'''
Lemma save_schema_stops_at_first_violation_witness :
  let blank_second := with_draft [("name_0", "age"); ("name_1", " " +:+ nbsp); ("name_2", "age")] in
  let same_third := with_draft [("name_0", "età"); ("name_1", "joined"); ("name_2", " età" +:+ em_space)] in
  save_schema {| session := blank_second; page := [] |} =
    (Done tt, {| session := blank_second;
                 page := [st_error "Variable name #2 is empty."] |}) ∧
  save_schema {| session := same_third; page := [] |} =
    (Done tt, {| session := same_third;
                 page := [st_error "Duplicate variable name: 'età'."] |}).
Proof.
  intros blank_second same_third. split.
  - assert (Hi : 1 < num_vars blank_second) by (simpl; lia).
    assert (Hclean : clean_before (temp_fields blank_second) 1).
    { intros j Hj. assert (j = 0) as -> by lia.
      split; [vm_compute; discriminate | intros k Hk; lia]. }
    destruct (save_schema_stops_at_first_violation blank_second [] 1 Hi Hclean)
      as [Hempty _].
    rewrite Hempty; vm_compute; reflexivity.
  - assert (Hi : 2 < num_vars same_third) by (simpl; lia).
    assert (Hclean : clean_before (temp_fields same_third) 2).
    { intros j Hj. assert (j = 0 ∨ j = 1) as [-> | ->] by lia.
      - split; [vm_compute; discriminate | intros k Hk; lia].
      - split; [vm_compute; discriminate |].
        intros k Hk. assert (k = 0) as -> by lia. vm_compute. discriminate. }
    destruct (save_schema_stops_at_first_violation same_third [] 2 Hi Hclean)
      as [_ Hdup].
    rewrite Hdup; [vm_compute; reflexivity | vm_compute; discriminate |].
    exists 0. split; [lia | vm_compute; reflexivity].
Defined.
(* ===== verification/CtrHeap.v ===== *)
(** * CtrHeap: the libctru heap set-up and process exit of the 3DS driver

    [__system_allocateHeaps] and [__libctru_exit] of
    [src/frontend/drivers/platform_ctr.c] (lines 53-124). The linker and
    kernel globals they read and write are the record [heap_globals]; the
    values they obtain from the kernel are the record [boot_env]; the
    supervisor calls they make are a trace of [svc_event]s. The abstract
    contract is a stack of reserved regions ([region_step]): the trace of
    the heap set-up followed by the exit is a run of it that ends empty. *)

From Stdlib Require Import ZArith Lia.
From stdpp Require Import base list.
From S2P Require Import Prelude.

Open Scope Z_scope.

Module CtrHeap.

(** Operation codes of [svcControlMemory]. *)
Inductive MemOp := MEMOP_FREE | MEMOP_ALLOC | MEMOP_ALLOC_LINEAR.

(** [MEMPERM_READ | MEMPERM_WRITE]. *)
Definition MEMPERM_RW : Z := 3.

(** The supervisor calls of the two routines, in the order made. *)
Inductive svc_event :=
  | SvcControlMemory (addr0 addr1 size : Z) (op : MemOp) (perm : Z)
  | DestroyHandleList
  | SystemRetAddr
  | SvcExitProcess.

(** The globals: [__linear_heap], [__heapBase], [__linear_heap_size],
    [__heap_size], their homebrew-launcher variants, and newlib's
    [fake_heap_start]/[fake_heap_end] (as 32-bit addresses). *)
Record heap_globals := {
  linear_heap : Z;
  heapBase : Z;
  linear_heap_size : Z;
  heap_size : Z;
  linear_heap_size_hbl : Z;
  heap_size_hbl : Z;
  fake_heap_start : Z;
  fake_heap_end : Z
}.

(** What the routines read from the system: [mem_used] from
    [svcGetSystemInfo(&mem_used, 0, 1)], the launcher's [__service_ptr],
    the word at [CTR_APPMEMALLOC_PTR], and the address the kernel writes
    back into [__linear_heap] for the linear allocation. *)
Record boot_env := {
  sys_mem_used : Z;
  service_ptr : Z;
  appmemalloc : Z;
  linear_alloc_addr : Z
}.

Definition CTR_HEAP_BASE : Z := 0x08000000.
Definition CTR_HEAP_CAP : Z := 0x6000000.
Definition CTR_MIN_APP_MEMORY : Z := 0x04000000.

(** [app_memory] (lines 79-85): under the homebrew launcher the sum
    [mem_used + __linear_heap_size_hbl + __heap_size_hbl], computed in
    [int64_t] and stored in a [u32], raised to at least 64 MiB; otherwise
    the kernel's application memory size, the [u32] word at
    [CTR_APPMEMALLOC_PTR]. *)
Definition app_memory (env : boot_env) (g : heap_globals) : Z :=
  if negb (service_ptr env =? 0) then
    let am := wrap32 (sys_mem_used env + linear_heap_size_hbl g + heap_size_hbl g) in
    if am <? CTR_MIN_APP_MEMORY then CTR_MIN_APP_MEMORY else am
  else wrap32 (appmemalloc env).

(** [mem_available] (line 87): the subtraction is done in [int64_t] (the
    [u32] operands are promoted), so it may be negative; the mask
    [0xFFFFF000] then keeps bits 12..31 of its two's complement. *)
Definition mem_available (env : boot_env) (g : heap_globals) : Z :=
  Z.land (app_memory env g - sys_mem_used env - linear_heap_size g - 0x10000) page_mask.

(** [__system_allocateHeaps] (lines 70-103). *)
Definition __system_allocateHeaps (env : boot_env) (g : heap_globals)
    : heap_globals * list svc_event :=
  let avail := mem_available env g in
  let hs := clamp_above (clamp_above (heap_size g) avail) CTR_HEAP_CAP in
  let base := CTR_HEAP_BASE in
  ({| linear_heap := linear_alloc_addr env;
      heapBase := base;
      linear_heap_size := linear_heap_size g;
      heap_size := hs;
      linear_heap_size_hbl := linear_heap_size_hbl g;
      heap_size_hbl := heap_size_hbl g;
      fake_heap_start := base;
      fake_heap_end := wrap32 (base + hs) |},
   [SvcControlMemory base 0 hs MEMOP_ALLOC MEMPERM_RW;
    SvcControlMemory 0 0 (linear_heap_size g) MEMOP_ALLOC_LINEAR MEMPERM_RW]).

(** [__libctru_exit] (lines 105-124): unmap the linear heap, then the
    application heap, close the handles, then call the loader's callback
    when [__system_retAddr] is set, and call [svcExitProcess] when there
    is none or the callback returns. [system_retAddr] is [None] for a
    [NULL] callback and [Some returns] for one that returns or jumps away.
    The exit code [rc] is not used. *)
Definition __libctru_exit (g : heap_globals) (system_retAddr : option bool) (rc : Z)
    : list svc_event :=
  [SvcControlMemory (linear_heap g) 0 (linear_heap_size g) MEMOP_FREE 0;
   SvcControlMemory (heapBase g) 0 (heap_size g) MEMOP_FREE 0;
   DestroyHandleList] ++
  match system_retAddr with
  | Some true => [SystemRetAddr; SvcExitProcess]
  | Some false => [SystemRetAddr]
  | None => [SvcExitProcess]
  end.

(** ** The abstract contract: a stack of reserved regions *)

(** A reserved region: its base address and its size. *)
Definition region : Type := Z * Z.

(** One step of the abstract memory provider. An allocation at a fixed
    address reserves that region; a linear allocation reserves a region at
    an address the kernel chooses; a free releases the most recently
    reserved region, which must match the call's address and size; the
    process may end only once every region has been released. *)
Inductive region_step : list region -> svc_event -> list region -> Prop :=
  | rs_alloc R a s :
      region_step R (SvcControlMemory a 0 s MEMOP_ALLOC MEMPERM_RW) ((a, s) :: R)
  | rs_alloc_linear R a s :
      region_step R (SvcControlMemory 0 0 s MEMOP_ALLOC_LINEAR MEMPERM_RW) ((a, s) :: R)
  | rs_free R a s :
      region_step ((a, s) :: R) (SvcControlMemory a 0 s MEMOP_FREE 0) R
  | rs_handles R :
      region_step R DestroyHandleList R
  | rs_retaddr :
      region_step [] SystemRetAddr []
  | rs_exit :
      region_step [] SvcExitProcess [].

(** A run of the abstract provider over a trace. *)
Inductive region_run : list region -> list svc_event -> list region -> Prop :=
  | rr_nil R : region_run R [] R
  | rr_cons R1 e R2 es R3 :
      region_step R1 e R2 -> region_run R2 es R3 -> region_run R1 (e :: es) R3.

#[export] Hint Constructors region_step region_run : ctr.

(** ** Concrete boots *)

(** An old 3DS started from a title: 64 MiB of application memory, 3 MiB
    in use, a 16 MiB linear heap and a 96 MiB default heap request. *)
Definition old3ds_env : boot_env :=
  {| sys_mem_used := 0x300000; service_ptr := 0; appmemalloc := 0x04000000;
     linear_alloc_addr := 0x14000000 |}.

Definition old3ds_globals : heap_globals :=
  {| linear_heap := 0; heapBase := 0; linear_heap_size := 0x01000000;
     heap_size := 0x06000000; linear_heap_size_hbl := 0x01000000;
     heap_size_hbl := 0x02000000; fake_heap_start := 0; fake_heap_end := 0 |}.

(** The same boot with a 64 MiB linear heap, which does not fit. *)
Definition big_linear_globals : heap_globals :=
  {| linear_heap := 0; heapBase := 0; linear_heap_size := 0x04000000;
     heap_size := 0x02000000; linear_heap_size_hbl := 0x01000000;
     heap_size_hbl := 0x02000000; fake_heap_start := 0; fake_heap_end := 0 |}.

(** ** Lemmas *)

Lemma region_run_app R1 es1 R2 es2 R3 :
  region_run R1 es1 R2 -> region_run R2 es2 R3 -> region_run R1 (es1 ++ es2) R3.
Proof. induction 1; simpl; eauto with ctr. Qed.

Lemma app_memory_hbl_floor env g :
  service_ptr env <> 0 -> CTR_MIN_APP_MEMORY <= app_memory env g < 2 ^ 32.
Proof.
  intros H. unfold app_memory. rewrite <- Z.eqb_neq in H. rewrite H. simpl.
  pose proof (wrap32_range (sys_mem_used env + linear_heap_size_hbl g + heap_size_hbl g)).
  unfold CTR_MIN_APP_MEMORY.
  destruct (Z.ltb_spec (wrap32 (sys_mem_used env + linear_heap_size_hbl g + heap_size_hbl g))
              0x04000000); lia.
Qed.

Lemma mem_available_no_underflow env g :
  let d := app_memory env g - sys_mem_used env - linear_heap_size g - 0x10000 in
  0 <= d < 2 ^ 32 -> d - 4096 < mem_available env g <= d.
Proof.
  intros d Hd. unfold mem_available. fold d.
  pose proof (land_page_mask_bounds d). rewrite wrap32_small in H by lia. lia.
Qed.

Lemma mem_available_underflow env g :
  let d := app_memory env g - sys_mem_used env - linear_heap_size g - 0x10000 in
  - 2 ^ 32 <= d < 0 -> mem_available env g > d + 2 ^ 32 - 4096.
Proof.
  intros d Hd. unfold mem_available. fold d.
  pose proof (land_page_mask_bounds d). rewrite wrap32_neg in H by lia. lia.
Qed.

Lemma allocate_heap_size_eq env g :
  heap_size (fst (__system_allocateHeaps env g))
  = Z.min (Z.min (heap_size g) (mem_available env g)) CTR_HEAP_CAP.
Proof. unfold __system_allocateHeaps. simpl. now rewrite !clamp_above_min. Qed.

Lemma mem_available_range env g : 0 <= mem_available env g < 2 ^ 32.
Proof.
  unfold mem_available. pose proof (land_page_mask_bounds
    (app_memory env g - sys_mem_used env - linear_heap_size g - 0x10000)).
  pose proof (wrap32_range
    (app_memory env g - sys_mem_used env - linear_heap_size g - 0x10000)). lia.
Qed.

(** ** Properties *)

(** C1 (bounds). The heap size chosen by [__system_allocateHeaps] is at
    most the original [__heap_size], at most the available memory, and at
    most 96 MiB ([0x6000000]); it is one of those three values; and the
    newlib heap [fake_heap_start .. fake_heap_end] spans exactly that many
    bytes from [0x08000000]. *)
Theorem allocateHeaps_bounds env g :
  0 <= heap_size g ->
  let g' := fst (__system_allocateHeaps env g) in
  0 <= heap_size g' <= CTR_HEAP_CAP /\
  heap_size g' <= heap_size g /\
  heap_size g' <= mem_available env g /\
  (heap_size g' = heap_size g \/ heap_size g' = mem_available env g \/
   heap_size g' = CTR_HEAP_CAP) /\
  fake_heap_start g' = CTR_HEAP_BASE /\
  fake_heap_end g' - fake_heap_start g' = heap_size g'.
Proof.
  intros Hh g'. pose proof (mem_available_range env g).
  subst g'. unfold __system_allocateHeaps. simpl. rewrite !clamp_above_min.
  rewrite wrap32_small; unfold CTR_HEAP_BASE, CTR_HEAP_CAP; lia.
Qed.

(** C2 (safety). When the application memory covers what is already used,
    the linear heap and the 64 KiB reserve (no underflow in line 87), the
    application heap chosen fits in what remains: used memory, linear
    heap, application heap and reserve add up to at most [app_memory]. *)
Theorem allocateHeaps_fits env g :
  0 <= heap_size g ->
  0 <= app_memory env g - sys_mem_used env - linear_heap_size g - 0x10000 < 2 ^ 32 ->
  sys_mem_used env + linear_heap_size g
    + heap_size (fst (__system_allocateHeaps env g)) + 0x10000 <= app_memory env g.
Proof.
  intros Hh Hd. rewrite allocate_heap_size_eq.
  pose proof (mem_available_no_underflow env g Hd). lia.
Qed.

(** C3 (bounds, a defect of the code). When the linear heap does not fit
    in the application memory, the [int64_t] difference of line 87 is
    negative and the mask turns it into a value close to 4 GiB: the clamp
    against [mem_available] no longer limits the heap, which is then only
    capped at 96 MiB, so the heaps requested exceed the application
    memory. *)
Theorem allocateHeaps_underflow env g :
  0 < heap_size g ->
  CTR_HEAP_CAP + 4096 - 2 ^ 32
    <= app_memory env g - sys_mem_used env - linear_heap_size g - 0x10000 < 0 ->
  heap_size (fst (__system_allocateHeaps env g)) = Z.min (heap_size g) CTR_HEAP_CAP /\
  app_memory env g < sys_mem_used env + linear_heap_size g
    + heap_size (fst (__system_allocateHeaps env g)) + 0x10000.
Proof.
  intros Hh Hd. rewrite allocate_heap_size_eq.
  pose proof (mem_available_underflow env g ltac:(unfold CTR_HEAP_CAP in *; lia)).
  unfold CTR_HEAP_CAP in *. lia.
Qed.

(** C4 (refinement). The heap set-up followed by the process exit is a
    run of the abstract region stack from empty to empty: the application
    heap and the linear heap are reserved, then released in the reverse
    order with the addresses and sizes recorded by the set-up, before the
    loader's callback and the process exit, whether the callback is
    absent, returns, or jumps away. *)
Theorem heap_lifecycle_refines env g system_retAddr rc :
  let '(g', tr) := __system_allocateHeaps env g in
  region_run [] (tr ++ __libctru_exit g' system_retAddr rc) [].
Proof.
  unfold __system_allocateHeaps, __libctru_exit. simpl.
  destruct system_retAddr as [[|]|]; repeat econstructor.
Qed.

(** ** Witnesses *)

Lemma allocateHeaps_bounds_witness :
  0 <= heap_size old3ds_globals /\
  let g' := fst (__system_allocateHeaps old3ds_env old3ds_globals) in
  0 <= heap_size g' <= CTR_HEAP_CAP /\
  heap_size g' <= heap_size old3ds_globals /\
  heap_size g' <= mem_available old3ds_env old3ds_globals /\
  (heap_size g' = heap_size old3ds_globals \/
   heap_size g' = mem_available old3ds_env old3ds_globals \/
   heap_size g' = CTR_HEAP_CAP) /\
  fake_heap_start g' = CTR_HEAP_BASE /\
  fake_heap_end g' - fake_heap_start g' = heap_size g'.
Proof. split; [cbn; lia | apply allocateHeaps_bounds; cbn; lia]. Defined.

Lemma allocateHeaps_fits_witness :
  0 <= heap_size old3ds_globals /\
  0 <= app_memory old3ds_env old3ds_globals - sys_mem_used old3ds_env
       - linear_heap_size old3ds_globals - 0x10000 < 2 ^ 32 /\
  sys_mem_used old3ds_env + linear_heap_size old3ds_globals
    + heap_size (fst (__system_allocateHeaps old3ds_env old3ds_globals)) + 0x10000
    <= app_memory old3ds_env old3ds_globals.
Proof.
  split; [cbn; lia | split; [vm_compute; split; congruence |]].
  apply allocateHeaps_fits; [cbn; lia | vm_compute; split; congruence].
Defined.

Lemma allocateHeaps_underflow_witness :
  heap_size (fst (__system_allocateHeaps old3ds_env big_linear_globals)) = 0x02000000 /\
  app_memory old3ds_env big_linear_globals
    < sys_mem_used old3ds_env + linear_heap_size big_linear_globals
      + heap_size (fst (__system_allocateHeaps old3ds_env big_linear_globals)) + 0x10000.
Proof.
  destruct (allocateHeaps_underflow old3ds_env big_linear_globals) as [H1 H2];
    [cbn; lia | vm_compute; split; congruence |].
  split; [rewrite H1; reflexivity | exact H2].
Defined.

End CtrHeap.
'''
What needs to be done: Looking at the records above, return exactly the lines from the line with "rs_alloc R a" to the line with "region_step R1 e", both ends included.

Task solution:
  | rs_alloc R a s :
      region_step R (SvcControlMemory a 0 s MEMOP_ALLOC MEMPERM_RW) ((a, s) :: R)
  | rs_alloc_linear R a s :
      region_step R (SvcControlMemory 0 0 s MEMOP_ALLOC_LINEAR MEMPERM_RW) ((a, s) :: R)
  | rs_free R a s :
      region_step ((a, s) :: R) (SvcControlMemory a 0 s MEMOP_FREE 0) R
  | rs_handles R :
      region_step R DestroyHandleList R
  | rs_retaddr :
      region_step [] SystemRetAddr []
  | rs_exit :
      region_step [] SvcExitProcess [].

(** A run of the abstract provider over a trace. *)
Inductive region_run : list region -> list svc_event -> list region -> Prop :=
  | rr_nil R : region_run R [] R
  | rr_cons R1 e R2 es R3 :
      region_step R1 e R2 -> region_run R2 es R3 -> region_run R1 (e :: es) R3.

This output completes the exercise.